I used to be in favour of white privilege but I’m not any more.
I read ‘White Privilege: unpacking the invisible knapsack‘ about a decade ago. I thought it was a neat exposition of a range of phenomena I’d been trying to think about clearly but couldn’t express.
I still think it’s an interesting essay but I don’t think the concept of white privilege is very useful anymore.
There are two reasons for this.
The first is that white privilege makes for interesting reflections but it doesn’t really suggest any action for tackling racial injustice. At most, it prompts an audit on the individual level, of the various ways one has benefitted from being white.
Having conducted that audit, however one is provided with very little in the way of actionable guidance on what to do about it.
I think racial injustice is a society-wide, structural issue best tackled by collective endeavour. I think individual action untethered from the collective is of quite limited value.
Openly acknowledging your white privilege may be encouraging for a non-white person to hear. And that is not nothing. But I’m skeptical it does much to address structural inequality.
Some people will then go on to join in the collective endeavour but I think they were likely engaged with the issue already.

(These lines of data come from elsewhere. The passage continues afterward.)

(* ===== verification/Mp.v ===== *)
(** * The multiprocessor tables

    [src/mp.c] and the structures of [src/mp.h]: the search for the floating pointer
    structure that the BIOS leaves in low memory, the checks on the configuration table it
    points to, and the scan of the table's entries.  Memory is the kernel's own view, in
    which [None] is an address that is not mapped.  The scan takes its fuel as an
    argument, because it does not end on every table. *)

From S2P Require Import Prelude CString Headers Bytes Hw.

(** ** mp.h *)

Definition sizeof_mp : Z := 16.
Definition sizeof_mpconf : Z := 44.
Definition sizeof_mpproc : Z := 20.
Definition sizeof_mpioapic : Z := 8.
Definition MPPROC : Z := 0.
Definition MPBUS : Z := 1.
Definition MPIOAPIC : Z := 2.
Definition MPIOINTR : Z := 3.
Definition MPLINTR : Z := 4.

(** ** mp.c *)

Definition NCPU : nat := 8.

(** [cpu_apicid] is the [apicid] field of the entries of [cpus]. *)
Record mpstate (D : Type) := mk_mpstate {
  vmem : Z -> option Z; cpu_apicid : list Z; ncpu : Z; ioapicid : Z; lapic : Z; mp_dev : D }.
Arguments mk_mpstate {D}.
Arguments vmem {D}.
Arguments cpu_apicid {D}.
Arguments ncpu {D}.
Arguments ioapicid {D}.
Arguments lapic {D}.
Arguments mp_dev {D}.
#[export] Instance eta_mpstate {D} : Eta (mpstate D) := fun r => mk_mpstate (vmem r) (cpu_apicid r) (ncpu r) (ioapicid r) (lapic r) (mp_dev r).
#[export] Instance set_cpu_apicid {D} : Setter (@cpu_apicid D) := ltac:(mk_setter).
#[export] Instance set_ncpu {D} : Setter (@ncpu D) := ltac:(mk_setter).
#[export] Instance set_ioapicid {D} : Setter (@ioapicid D) := ltac:(mk_setter).
#[export] Instance set_lapic {D} : Setter (@lapic D) := ltac:(mk_setter).
#[export] Instance set_mp_dev {D} : Setter (@mp_dev D) := ltac:(mk_setter).
#[export] Instance mp_device {D} : HasDevice D (mpstate D) := { get_dev := mp_dev; set_dev d s := s <| mp_dev := d |> }.

Section mp.
Context {D : Type} `{Machine D}.
Abbreviation B := (M (mpstate D)).

(** Bytes and little-endian integers of memory. *)
Definition vload (a : Z) : B Z := let! m := gets vmem in ofopt (m a).
Definition vload16 (a : Z) : B Z := let! x := vload a in let! y := vload (a + 1) in ret (x + 256 * y).
Definition vload32 (a : Z) : B Z := let! x := vload16 a in let! y := vload16 (a + 2) in ret (x + 65536 * y).

(** [memcmp(p, lit, n) == 0]. *)
Fixpoint same_bytes (p : Z) (lit : list Z) : B bool :=
  match lit with
  | [] => ret true
  | c :: lit => let! x := vload p in if x =? c then same_bytes (p + 1) lit else ret false
  end.

Fixpoint sum_loop (addr : Z) (len : nat) (acc : Z) : B Z :=
  match len with
  | O => ret acc
  | S len => let! x := vload addr in sum_loop (addr + 1) len (acc + x)
  end.
Definition sum (addr len : Z) : B Z := let! t := sum_loop addr (Z.to_nat len) 0 in ret (u8 t).

Definition MP_SIGNATURE : list Z := [0x5F; 0x4D; 0x50; 0x5F].
Definition PCMP_SIGNATURE : list Z := [0x50; 0x43; 0x4D; 0x50].

Definition mpsearch1_round (e p : Z) : B (Z + option Z) :=
  if p <? e then
    let! c := same_bytes p MP_SIGNATURE in
    if c then
      let! t := sum p sizeof_mp in
      ret (if t =? 0 then inr (Some p) else inl (u32 (p + sizeof_mp)))
    else ret (inl (u32 (p + sizeof_mp)))
  else ret (inr None).

Definition mpsearch1 (a len : Z) : B (option Z) :=
  let addr := P2V a in
  let e := u32 (addr + len) in
  loop (Z.to_nat (len / sizeof_mp) + 1) (mpsearch1_round e) addr.

Definition mpsearch : B (option Z) :=
  let bda := P2V 0x400 in
  let! hi := vload (bda + 0x0F) in
  let! lo := vload (bda + 0x0E) in
  let p := Z.shiftl (Z.lor (Z.shiftl hi 8) lo) 4 in
  let! mp :=
    if negb (p =? 0) then mpsearch1 p 1024
    else
      let! hi := vload (bda + 0x14) in
      let! lo := vload (bda + 0x13) in
      let p := Z.lor (Z.shiftl hi 8) lo * 1024 in
      mpsearch1 (u32 (p - 1024)) 1024 in
  match mp with
  | Some mp => ret (Some mp)
  | None => mpsearch1 0xF0000 0x10000
  end.

(** The floating pointer structure and the configuration table. *)
Definition mpconfig : B (option (Z * Z)) :=
  let! r := mpsearch in
  match r with
  | None => ret None
  | Some mp =>
      let! physaddr := vload32 (mp + 4) in
      if physaddr =? 0 then ret None
      else
        let conf := P2V physaddr in
        let! sig := same_bytes conf PCMP_SIGNATURE in
        if negb sig then ret None
        else
          let! version := vload (conf + 6) in
          if negb (version =? 1) && negb (version =? 4) then ret None
          else
            let! length := vload16 (conf + 4) in
            let! t := sum conf length in
            ret (if negb (t =? 0) then None else Some (mp, conf))
  end.

(** One round of the scan, at [p]; [ismp] is the flag.  In the [default] case [break] leaves
    the [switch] only. *)
Definition mpinit_round (e : Z) (st : Z * bool) : B ((Z * bool) + bool) :=
  let '(p, ismp) := st in
  if p <? e then
    let! ty := vload p in
    if ty =? MPPROC then
      let! n := gets ncpu in
      do! when (n <? Z.of_nat NCPU) (
        let! apicid := vload (p + 1) in
        modify (fun s => s <| cpu_apicid ::= <[Z.to_nat n := apicid]> |> <| ncpu ::= Z.add 1 |>)) in
      ret (inl (u32 (p + sizeof_mpproc), ismp))
    else if ty =? MPIOAPIC then
      let! apicno := vload (p + 1) in
      do! modify (fun s => s <| ioapicid := apicno |>) in
      ret (inl (u32 (p + sizeof_mpioapic), ismp))
    else if (ty =? MPBUS) || (ty =? MPIOINTR) || (ty =? MPLINTR) then ret (inl (u32 (p + 8), ismp))
    else ret (inl (p, false))
  else ret (inr ismp).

If that were all white privilege did I would have little criticism of it.
But more often it prompts people to defend themselves against the charge of privilege. This normally involves detailing the various forms of disadvantage to which they are subject: sex, class, gender identity etc.
At its most jarring this can involve people declaring that their white, male status is the source of their oppression.
But in truth those occasions don’t bother me as much. The man who argues that white and male are the really oppressed classes, was probably not going to be an ally in the first place.
Far more troubling are those who point to e.g. their working class status, or their gender. Because those genuinely are sources of oppression in society. And they should be points of solidarity between groups. Instead, white privilege often functions to cut across potential alliances.
A sensitive reading of white privilege would make clear that it does not rule out being subject to other forms of disadvantage. And I’ve spent time making that argument myself. But the fact remains that once the frame is triggered a lot of effort has to be expended litigating and relitigating the nature of privilege in order to reassure people who might otherwise be allies. I no longer feel sure the effort is worth it.
The second objection is to the frame itself.
As a friend pointed out (in a conversation that eventually convinced me to change my mind on this matter) the things identified as white privilege aren’t privileges at all. A privilege is an extra thing you’re granted. If everyone was entitled to it, it wouldn’t be a privilege.
To take a couple of the “privileges” at random from ‘Unpacking the knapsack’:
I can arrange to protect my children, most of the time from people who might not like them
I am never asked to speak on behalf of my racial group
The fact that white people have these things isn’t the problem. The fact that non-white people don’t, is.
Framing these as “privileges” centres the people who have them, when the focus should be on the people who don’t. And often people will assume tackling white privilege means stripping them from white people rather than extending them to others.
I don’t want white people to renounce their “privilege“. I want everyone to enjoy their basic rights.